__WORK TO BE COMPLETED__: Nothing other than an exact copy of the lines from the one containing "unvisited_set) ← call_global" through the last line of the listing below should be written.

__DATA PROVIDED__:
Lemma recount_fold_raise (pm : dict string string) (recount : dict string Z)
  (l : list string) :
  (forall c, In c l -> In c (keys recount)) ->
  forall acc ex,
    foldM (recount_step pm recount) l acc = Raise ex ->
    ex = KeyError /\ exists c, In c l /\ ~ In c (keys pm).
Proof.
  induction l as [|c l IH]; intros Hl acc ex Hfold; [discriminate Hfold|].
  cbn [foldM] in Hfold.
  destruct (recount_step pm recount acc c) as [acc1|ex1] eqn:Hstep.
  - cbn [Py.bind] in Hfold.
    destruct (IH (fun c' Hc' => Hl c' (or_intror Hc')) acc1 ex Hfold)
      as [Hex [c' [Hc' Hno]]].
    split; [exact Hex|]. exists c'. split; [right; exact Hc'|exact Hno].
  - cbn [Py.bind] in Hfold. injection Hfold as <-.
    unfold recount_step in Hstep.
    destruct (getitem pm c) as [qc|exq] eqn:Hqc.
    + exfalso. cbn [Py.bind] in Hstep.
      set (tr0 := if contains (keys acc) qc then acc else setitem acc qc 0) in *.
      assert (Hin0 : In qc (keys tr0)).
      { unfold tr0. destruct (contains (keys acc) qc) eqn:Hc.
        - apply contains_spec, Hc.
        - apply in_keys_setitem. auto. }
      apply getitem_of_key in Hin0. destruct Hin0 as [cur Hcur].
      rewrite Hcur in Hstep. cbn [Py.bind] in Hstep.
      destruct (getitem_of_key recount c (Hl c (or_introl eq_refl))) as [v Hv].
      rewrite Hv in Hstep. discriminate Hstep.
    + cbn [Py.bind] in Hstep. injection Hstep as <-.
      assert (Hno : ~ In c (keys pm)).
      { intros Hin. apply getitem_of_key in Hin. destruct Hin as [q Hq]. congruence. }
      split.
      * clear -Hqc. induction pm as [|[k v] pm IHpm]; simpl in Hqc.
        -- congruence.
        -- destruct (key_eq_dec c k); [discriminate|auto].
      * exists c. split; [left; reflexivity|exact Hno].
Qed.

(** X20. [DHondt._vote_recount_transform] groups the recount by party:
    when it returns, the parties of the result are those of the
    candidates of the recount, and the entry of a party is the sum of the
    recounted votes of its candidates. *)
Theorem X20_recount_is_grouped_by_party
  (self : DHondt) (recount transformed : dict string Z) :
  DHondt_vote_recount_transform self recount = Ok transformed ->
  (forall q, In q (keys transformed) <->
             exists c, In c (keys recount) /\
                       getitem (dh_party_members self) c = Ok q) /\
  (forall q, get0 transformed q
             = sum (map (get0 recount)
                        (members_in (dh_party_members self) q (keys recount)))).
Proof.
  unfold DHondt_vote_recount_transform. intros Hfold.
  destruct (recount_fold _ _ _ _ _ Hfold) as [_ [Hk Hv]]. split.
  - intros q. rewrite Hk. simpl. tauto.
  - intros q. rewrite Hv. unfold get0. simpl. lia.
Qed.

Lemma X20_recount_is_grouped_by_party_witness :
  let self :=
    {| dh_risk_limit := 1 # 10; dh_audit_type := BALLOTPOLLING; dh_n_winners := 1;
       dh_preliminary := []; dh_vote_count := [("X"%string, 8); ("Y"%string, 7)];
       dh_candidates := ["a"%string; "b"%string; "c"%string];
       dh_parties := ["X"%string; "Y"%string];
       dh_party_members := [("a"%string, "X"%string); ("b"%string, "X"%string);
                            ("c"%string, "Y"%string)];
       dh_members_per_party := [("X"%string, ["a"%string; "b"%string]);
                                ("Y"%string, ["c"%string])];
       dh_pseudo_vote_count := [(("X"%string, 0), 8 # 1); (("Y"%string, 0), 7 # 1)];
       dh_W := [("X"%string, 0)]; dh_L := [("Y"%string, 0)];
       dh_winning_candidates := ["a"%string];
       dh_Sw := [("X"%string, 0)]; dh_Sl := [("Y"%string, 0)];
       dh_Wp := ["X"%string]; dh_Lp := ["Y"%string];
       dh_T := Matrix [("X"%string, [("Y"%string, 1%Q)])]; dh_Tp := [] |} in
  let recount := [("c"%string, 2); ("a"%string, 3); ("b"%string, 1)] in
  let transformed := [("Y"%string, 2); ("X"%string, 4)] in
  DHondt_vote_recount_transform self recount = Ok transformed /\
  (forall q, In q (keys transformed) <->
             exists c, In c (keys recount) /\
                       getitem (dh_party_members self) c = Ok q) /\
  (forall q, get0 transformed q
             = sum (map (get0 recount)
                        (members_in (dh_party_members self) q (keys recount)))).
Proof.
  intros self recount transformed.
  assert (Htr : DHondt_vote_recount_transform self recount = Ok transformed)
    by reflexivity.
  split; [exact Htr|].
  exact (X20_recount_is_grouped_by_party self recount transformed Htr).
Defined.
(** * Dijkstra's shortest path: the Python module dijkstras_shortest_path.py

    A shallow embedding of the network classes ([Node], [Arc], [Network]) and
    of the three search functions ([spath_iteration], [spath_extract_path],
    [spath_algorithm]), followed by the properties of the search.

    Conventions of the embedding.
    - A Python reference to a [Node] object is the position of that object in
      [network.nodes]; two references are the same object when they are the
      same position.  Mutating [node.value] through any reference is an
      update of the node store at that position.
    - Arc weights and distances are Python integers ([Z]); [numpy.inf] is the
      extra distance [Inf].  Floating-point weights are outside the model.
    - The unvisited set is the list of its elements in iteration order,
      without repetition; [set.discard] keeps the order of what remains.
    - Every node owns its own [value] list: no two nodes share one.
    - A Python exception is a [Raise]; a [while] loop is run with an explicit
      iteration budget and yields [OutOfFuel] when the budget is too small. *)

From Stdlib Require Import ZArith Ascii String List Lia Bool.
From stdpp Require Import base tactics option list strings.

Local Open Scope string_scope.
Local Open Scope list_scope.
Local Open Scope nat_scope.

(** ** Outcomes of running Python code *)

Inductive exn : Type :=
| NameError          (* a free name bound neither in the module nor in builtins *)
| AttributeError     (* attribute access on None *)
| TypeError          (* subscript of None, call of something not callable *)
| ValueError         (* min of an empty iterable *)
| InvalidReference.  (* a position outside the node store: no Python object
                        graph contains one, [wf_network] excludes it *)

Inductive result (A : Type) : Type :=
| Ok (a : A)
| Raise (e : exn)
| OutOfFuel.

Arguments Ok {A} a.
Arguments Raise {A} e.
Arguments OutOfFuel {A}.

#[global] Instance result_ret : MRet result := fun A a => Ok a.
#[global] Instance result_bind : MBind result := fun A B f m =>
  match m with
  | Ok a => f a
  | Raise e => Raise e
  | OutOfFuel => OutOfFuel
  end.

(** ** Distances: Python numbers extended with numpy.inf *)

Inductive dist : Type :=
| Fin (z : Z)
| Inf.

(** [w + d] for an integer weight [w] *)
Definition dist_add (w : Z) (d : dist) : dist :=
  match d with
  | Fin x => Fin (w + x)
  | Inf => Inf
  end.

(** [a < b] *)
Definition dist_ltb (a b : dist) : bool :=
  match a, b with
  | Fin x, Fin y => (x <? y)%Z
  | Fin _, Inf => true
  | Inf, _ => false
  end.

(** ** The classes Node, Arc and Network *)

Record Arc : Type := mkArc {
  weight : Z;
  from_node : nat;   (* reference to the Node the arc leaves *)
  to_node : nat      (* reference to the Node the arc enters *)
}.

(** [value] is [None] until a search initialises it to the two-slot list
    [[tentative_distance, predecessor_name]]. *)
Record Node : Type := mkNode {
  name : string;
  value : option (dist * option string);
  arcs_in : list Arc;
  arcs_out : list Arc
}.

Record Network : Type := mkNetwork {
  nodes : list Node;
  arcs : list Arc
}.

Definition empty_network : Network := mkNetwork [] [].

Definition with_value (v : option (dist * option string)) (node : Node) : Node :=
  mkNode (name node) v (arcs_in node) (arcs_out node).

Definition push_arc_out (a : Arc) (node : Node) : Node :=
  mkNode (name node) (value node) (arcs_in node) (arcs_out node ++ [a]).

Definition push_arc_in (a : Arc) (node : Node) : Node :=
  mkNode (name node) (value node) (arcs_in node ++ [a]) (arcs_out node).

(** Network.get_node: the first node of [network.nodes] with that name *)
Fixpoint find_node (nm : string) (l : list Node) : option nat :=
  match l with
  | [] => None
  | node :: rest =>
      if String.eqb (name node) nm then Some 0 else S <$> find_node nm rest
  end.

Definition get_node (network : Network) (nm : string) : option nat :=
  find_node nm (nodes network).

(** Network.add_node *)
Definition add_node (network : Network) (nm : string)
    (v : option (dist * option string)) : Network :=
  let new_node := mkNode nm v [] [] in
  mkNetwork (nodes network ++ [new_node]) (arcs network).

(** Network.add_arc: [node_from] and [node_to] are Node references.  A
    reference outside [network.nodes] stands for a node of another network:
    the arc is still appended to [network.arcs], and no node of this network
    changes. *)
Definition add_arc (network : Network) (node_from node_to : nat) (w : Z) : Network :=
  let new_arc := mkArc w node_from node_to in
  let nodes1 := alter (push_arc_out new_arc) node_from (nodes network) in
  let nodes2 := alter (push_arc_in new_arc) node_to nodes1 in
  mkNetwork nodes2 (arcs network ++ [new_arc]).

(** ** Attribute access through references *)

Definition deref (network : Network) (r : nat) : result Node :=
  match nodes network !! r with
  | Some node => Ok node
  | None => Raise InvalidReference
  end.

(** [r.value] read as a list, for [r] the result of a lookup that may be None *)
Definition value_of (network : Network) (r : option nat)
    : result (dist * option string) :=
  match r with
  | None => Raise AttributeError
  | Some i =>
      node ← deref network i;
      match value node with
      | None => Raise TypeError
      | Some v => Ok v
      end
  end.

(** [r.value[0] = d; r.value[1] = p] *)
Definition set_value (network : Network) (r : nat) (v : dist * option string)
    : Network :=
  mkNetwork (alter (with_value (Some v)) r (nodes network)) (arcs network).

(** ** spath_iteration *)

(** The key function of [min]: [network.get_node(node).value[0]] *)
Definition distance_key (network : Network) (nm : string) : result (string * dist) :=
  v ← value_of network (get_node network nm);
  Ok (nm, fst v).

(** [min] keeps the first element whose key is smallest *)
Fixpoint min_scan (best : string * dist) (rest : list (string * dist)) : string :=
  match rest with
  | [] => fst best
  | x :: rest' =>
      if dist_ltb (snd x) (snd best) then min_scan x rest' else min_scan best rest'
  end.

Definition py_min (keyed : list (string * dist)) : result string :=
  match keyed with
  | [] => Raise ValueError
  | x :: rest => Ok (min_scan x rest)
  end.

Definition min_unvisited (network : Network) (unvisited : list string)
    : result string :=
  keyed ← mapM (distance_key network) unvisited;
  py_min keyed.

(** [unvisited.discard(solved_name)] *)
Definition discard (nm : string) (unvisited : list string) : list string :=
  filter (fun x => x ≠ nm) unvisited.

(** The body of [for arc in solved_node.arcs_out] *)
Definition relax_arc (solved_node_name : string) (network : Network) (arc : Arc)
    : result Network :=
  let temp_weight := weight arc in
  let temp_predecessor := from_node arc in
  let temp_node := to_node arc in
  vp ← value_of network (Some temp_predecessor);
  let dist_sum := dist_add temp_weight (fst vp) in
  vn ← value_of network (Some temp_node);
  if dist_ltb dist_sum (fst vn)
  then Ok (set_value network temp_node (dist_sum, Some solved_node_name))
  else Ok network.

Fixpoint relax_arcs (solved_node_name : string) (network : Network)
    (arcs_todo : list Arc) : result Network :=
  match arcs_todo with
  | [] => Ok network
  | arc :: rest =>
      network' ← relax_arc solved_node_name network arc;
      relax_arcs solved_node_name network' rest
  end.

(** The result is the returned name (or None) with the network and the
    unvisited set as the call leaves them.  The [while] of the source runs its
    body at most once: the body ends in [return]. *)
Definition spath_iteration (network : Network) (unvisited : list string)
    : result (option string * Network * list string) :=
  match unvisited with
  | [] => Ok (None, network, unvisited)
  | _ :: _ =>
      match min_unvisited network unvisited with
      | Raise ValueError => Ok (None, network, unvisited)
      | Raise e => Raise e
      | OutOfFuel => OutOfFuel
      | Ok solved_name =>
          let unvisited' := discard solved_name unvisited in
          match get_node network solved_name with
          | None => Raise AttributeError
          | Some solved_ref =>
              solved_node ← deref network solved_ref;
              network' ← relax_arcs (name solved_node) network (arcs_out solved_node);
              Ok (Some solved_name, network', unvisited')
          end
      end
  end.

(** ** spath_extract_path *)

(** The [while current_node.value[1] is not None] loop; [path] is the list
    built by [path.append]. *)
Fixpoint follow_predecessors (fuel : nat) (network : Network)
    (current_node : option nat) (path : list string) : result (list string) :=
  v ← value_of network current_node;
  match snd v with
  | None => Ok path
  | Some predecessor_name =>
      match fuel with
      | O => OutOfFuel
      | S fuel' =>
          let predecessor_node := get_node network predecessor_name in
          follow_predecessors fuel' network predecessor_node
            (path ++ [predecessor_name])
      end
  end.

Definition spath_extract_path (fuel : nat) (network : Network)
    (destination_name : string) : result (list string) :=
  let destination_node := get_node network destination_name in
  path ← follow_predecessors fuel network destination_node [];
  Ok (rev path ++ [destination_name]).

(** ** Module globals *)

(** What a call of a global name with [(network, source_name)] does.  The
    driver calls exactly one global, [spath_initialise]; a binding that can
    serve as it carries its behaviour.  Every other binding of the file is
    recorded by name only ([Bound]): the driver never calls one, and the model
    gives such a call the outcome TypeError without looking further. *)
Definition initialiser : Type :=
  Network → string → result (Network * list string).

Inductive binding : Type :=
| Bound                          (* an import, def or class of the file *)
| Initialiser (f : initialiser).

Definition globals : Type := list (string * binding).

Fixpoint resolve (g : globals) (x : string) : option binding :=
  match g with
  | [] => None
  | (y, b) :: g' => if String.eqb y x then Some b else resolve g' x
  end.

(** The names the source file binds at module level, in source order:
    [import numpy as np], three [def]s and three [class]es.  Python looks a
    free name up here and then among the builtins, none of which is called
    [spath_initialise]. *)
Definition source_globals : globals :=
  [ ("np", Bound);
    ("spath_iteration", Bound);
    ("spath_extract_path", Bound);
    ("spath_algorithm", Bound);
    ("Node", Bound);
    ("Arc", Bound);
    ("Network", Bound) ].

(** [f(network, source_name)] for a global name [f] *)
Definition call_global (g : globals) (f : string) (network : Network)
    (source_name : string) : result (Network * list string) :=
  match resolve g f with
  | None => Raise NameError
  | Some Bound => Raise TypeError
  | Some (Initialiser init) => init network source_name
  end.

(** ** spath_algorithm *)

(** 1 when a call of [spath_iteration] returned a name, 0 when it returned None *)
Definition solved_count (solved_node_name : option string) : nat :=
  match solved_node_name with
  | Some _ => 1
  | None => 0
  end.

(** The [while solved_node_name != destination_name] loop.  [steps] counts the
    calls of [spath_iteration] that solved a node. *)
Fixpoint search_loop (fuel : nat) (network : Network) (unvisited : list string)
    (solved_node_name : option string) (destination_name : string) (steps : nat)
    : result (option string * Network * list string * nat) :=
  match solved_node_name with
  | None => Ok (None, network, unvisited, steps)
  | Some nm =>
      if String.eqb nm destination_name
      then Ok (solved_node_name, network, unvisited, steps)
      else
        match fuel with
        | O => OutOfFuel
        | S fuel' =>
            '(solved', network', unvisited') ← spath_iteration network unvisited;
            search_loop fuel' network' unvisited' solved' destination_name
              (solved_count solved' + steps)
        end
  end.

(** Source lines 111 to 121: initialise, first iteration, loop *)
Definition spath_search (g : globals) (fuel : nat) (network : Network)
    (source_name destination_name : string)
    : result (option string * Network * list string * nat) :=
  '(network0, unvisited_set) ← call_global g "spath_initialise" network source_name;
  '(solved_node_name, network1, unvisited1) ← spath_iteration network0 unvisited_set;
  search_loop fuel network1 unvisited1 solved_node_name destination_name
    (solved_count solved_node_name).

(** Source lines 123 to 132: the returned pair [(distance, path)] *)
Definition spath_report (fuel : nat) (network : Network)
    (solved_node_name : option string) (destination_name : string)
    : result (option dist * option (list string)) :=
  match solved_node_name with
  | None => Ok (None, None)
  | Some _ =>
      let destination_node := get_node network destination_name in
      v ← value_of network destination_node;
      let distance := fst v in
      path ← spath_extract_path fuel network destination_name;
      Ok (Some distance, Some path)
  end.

__SOLUTION TO THIS TASK__:
  '(network0, unvisited_set) ← call_global g "spath_initialise" network source_name;
  '(solved_node_name, network1, unvisited1) ← spath_iteration network0 unvisited_set;
  search_loop fuel network1 unvisited1 solved_node_name destination_name
    (solved_count solved_node_name).

(** Source lines 123 to 132: the returned pair [(distance, path)] *)
Definition spath_report (fuel : nat) (network : Network)
    (solved_node_name : option string) (destination_name : string)
    : result (option dist * option (list string)) :=
  match solved_node_name with
  | None => Ok (None, None)
  | Some _ =>
      let destination_node := get_node network destination_name in
      v ← value_of network destination_node;
      let distance := fst v in
      path ← spath_extract_path fuel network destination_name;
      Ok (Some distance, Some path)
  end.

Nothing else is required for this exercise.